With the introduction of registry offices (Standesämter) in 1874, Berlin gained more than 20 institutions of this kind, and dozens more were added with the incorporation of suburbs in 1920. The areas that these offices were responsible for changed again and again in the course of the decades; offices were divided, consolidated, etc., so that some places were even assigned to different registry offices multiple times. Here you can find a list of places and areas in Berlin with the corresponding registry office.
There are more than 150 different registry office records in total. Here you can find an overview of these registry office records.
There is no comprehensive name card index for these holdings. Instead, individual name directories were compiled in each office, for every type of record (birth, marriage, death), separated by year.
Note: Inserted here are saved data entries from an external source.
(** ** The audit *)

(** Route metadata and CPU. A verified quote is compared with the references;
    mere claims never satisfy a required CPU TEE. *)
Definition tinfoil_hardware_audit (request : VerificationRequest) (e : VerifiedTinfoilTlsEvidence)
    (provider : ProviderReference) (reference : RouteReference) : Audit * bool :=
  let requirement := hw_cpu (hardware (rq_policy request)) in
  let reference_match := cpu_reference_match requirement (eh_cpu (vt_hardware e)) (vt_tee_measurement e)
                           provider reference in
  let a := push_route_metadata (vt_provider e) (vt_route_id e) (vt_evidence_family e) (rq_route request)
             reference no_checks in
  let '(a, hardware_verified) :=
    if vt_cpu_quote_verified e
    then push_verified_cpu requirement reference_match
           "CPU TEE or measurement is not accepted by reference values"
           "CPU TEE kind or measurement is not accepted by policy/reference values" a
    else push_claimed_cpu requirement reference_match
           "tinfoil-tls-evidence claims do not verify the quote signature, so a required CPU TEE cannot be satisfied by this evidence schema"
           a in
  (insert_check "e2ee_key_binding" NotApplicable (insert_check "gpu_tee" NotApplicable a), hardware_verified).

Definition report_data_binds (report_data spki_sha256 : string) : bool :=
  match verify_tls_spki_report_data_binding report_data spki_sha256 with
  | Some binding => tb_matches binding
  | None => false
  end.

Definition reference_spki_matches (reference : RouteReference) (spki_sha256 : string) : bool :=
  match rr_tls_spki_sha256 reference with
  | Some pinned => match strip_sha256_prefix pinned with
                   | Some expected => eq_ignore_ascii_case expected spki_sha256
                   | None => false
                   end
  | None => false
  end.

Definition tls_binding_verified (request : VerificationRequest) (e : VerifiedTinfoilTlsEvidence)
    (reference : RouteReference) (spki_sha256 : string) : bool :=
  let requirement := channel_binding_requirement (rq_policy request) in
  channel_satisfies (rt_channel_binding_kind (rq_route request)) requirement
  && (rr_channel_binding_kind reference =?= rt_channel_binding_kind (rq_route request))
  && channel_satisfies (rr_channel_binding_kind reference) requirement
  && report_data_binds (vt_report_data e) spki_sha256
  && reference_spki_matches reference spki_sha256.

(** The TLS key, then request and response data. *)
Definition tinfoil_channel_audit (policy : VerificationPolicy) (tls_verified : bool) (a : Audit) : Audit :=
  let a := push_check "tls_binding" tls_verified
             "TLS certificate SPKI is not bound to attested report data and reference values" a in
  let a := push_data_checks policy (bound_or_not tls_verified ConfChannelBound)
             (bound_or_not tls_verified ConfChannelBound) (integrity_or_not tls_verified)
             tls_verified tls_verified a in
  insert_check "nonce_binding" NotApplicable a.

Definition tinfoil_model_verified (request : VerificationRequest) (e : VerifiedTinfoilTlsEvidence)
    (reference : RouteReference) : bool :=
  match vt_attested_model e with
  | Some model => (model =?= rt_canonical_model (rq_route request))
                  && (rr_canonical_model reference =?= rt_canonical_model (rq_route request))
  | None => false
  end.

(** The model check, which this family writes out. *)
Definition tinfoil_model_audit (requirement : ModelBindingRequirement) (attested_model : option string)
    (model_binding_verified : bool) (a : Audit) : Audit * ModelBindingResult :=
  let attempt :=
    (push_check "model_binding" model_binding_verified
       "attested model identity does not match the requested canonical model" a,
     if model_binding_verified then ModelVerified else ModelFailed) in
  match requirement, attested_model with
  | ModelNotRequired, _ => (insert_check "model_binding" NotApplicable a, ModelNotSupported)
  | IfProviderSupports, None => (insert_check "model_binding" NotSupported a, ModelNotSupported)
  | _, _ => attempt
  end.

Definition tinfoil_audit (request : VerificationRequest) (e : VerifiedTinfoilTlsEvidence)
    (provider : ProviderReference) (reference : RouteReference) (spki_sha256 : string)
    : Audit * bool * ModelBindingResult :=
  let policy := rq_policy request in
  let '(a, hardware_verified) := tinfoil_hardware_audit request e provider reference in
  let a := tinfoil_channel_audit policy (tls_binding_verified request e reference spki_sha256) a in
  let '(a, model) := tinfoil_model_audit (model_binding_requirement policy) (vt_attested_model e)
                       (tinfoil_model_verified request e reference) a in
  let a := push_provenance_checks policy
             (vt_workload_image_digest e =?= Some (rr_workload_image_digest reference))
             (artifacts_present (rr_model_artifacts reference) (vt_model_artifacts e)) a in
  (push_final_checks policy a, hardware_verified, model).

(** The fields of the Tinfoil verdict. *)
Definition tinfoil_parts (request : VerificationRequest) (e : VerifiedTinfoilTlsEvidence)
    (provider : ProviderReference) (reference : RouteReference)
    (raw_evidence_digest spki_sha256 policy_digest : string) (validity : ComputedValidityBounds)
    : VerdictParts :=
  let '(audit, hardware_verified, model) := tinfoil_audit request e provider reference spki_sha256 in
  let tls_verified := tls_binding_verified request e reference spki_sha256 in {|
    vp_audit := audit;
    vp_tee_platform := Some (cpu_policy_str (eh_cpu (vt_hardware e)));
    vp_proved := hardware_verified && tls_verified;
    vp_trust_tier := if tls_verified then rt_trust_tier (rq_route request)
                     else if hardware_verified then TeeOnly else TierNone;
    vp_model_binding_result := model;
    vp_request_channel_bound := tls_verified;
    vp_request_confidentiality_result := bound_or_not tls_verified ConfChannelBound;
    vp_response_confidentiality_result := bound_or_not tls_verified ConfChannelBound;
    vp_response_channel_bound := tls_verified;
    vp_response_integrity_result := integrity_or_not tls_verified;
    vp_policy_digest := policy_digest;
    vp_raw_evidence_digest := raw_evidence_digest;
    vp_evidence_digest := vt_evidence_digest e;
    vp_issued_at := vt_issued_at e;
    vp_validity := validity;
    vp_evidence_until := cv_expires_at validity;
    vp_artifacts := {|
      va_source_url := Some (rt_evidence_endpoint (rq_route request));
      va_tee_measurement := Some (vt_tee_measurement e);
      va_report_data := Some (vt_report_data e);
      va_signing_public_key := Some ("sha256:" +:+ spki_sha256);
      va_e2ee_capability := None;
      va_model_manifest := vt_attested_model e;
      va_model_artifacts := vt_model_artifacts e |} |}.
Name directories are organised according to the first letter of the surname.
If you know the responsible registry office (approximately), you can look through the office lists for names. Here, you can carry out a search yourself using the name directories of the registry offices.
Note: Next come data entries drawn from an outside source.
Definition sample_redpill : RedpillAciLiveEvidence := {|
  rp_schema := REDPILL_SCHEMA; rp_provider := "near"; rp_route_id := "r";
  rp_evidence_family := "redpill_aci_verified_tls"; rp_requested_model := "m";
  rp_policy_digest := ok_value (policy_digest require_hw_verified_tls); rp_request_nonce := live_nonce;
  rp_evidence_endpoint := "https://evidence"; rp_live_tls_spki_sha256 := sha256_hex "cert";
  rp_live_tls_leaf_certificate_der_base64 := "cert"; rp_gateway_report := sample_report;
  rp_session := sample_session; rp_session_id := sha256_hex "session";
  rp_gpu_attestation := Some {| ng_schema := NVIDIA_EVIDENCE_SCHEMA; ng_attestation_format := NRAS_GPU_EVIDENCE_V3;
    ng_nonce := zeros 64; ng_arch := None; ng_payload_sha256 := Some (sha256_digest "gpu");
    ng_raw_payload_base64 := Some "gpu"; ng_nras_token := Some "token" |} |}.

(** Two logs: the second without the event of another register. *)
#[local] Instance sample_redpill_readers : RedpillReaders := {|
  redpill_from_slice raw := if raw =?= "redpill" then Some sample_redpill else None;
  values_from_str log := if log =?= "log" then Some sample_log else Some (tail sample_log);
  jcs_to_vec v := if is_some (value_get "api_version" v) then Some "session" else Some "keyset";
  sha384 := checksum |}.
#[local] Instance sample_sha384_laws : Sha384Laws.
Proof. constructor. intros s. apply pad32_length. Qed.
#[local] Instance redpill_evidence_readers : EvidenceReaders := {|
  value_from_slice raw := if raw =?= "model" then Some sample_model else None;
  fixture_from_slice _ := None; tinfoil_tls_from_slice _ := None; chutes_e2ee_from_slice _ := None;
  chutes_live_from_slice _ := None; tinfoil_live_from_slice _ := None;
  near_live_from_slice _ := None; dstack_from_slice _ := None; base64_decode s := Some s |}.

Definition sample_rtmr3 : string := lower_hex (replay (log_events "log")).
Definition with_rtmr3 (q : VerifiedTdxQuote) : VerifiedTdxQuote := {|
  td_tee_measurement := td_tee_measurement q; td_mr_td := td_mr_td q; td_mr_config_id := td_mr_config_id q;
  td_rtmr0 := td_rtmr0 q; td_rtmr1 := td_rtmr1 q; td_rtmr2 := td_rtmr2 q; td_rtmr3 := sample_rtmr3;
  td_report_data := td_report_data q; td_issued_at := td_issued_at q; td_expires_at := td_expires_at q;
  td_expires_at_epoch_ms := td_expires_at_epoch_ms q |}.
Definition gateway_sample_quote : VerifiedTdxQuote := with_rtmr3 (sample_tdx_quote (sample_statement +:+ zeros 64) "c").
Definition model_sample_quote : VerifiedTdxQuote :=
  with_rtmr3 (sample_tdx_quote (lower_hex (sha256 (zero_bytes 52) +:+ zero_bytes 32)) "c").
Definition redpill_quote_verifier : TinfoilQuoteVerifier := {|
  verify_tinfoil_quote _ := Err (InvalidEvidence "no capture");
  verify_tdx_quote q := if q =?= "gq" then Ok gateway_sample_quote
    else if q =?= "mq" then Ok model_sample_quote else Err (InvalidEvidence "unknown quote") |}.
Definition redpill_gpu_verifier : GpuAttestationVerifier := {|
  verify_nvidia_gpu_attestation r :=
    Ok {| vg_tee := nr_expected_tee r; vg_nonce := nr_expected_nonce r;
          vg_attestation_format := ng_attestation_format (nr_evidence r); vg_verifier := "sample" |} |}.

Definition sample_identity : string :=
  identity_string (lower_hex (sha256 "app")) "" (lower_hex (sha256 "kms")) (lower_hex "kp").
Definition redpill_request : VerificationRequest :=
  pinned_request "redpill_aci_verified_tls" KindTeeTerminatedTls HwVerifiedTls require_hw_verified_tls
    (redpill_aci_tee_measurement "pm" gateway_sample_quote model_sample_quote
     +:+ ":gateway_" +:+ sample_identity +:+ ":upstream_" +:+ sample_identity) live_nonce "redpill".

Definition sample_now : Z := 1769904000000.

Lemma rtmr3_fixes_identity_witness :
  ∃ id id', dstack_identity "log" sample_rtmr3 = Ok id ∧ dstack_identity "log2" sample_rtmr3 = Ok id'
    ∧ (id = id' ∨ sha384_broken (log_events "log") (log_events "log2")).
Proof.
  destruct (is_ok_inv (dstack_identity "log" sample_rtmr3)) as [id E]; [vm_compute; reflexivity|].
  destruct (is_ok_inv (dstack_identity "log2" sample_rtmr3)) as [id' E']; [vm_compute; reflexivity|].
  exists id, id'. split; [exact E|]. split; [exact E'|].
  apply (rtmr3_fixes_identity "log" "log2" sample_rtmr3); [exact E|exact E'|..];
    repeat (constructor; [split; [vm_compute; split; congruence|reflexivity]|]); constructor.
Defined.

Lemma redpill_verdict_sound_witness :
  ∃ verified, redpill_verified redpill_quote_verifier redpill_gpu_verifier "https://api" "pm" sample_now sample_redpill verified.
Proof.
  destruct (is_ok_inv (verify_redpill_live_evidence redpill_quote_verifier redpill_gpu_verifier sample_now sample_now
    redpill_request)) as [v E]; [vm_compute; reflexivity|].
  destruct (redpill_verdict_sound _ _ _ _ _ v E) as (capture & verified & _ & _ & Hc & _ & _ & Hv & _).
  exists verified. cbn in Hc. injection Hc as <-. exact Hv.
Defined.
A list of areas in Berlin provides help in the search for the responsible registry office. For today’s city centre (‘Alt-Berlin’), you can use the street directory showing areas of jurisdiction; there is a map of the registry office districts from 1874 to 1931.
The name directories give a document number for each event. The document number includes the registry office (Standesamt), type of document (death/marriage/birth), the number, and the year.
For example: document 115, found for 1903 among the death certificates (Sterbeurkunden, SU) from Spandau, is called Standesamt Spandau SU 115/1903.
Here you can find an overview of the contents of personal records from different years.
A request for copies should include the full document number (registry office [Standesamt], kind of event, consecutive number, and year). There is a
form available for such requests.
The genealogical company ‘ancestry’ has partially digitised the Berlin Registers in the Landesarchiv (births until 1899, marriages and deaths until 1920), and this information is gathered in a database. You can search for names online at ‘ancestry’. There is a fee for this service.
If you are looking for births, marriages, or deaths before 1874, you will need to use the records of religious institutions. These primarily include the ‘church books’ of Protestant and Catholic congregations. These can be found in the locally responsible church archives. In Berlin these are the Landeskirchliches Archiv Berlin (EKBO) and Diözesanarchiv Berlin.
There are records on Berlin’s Jewish congregations in the Landesarchiv, or you can contact the Centrum Judaicum.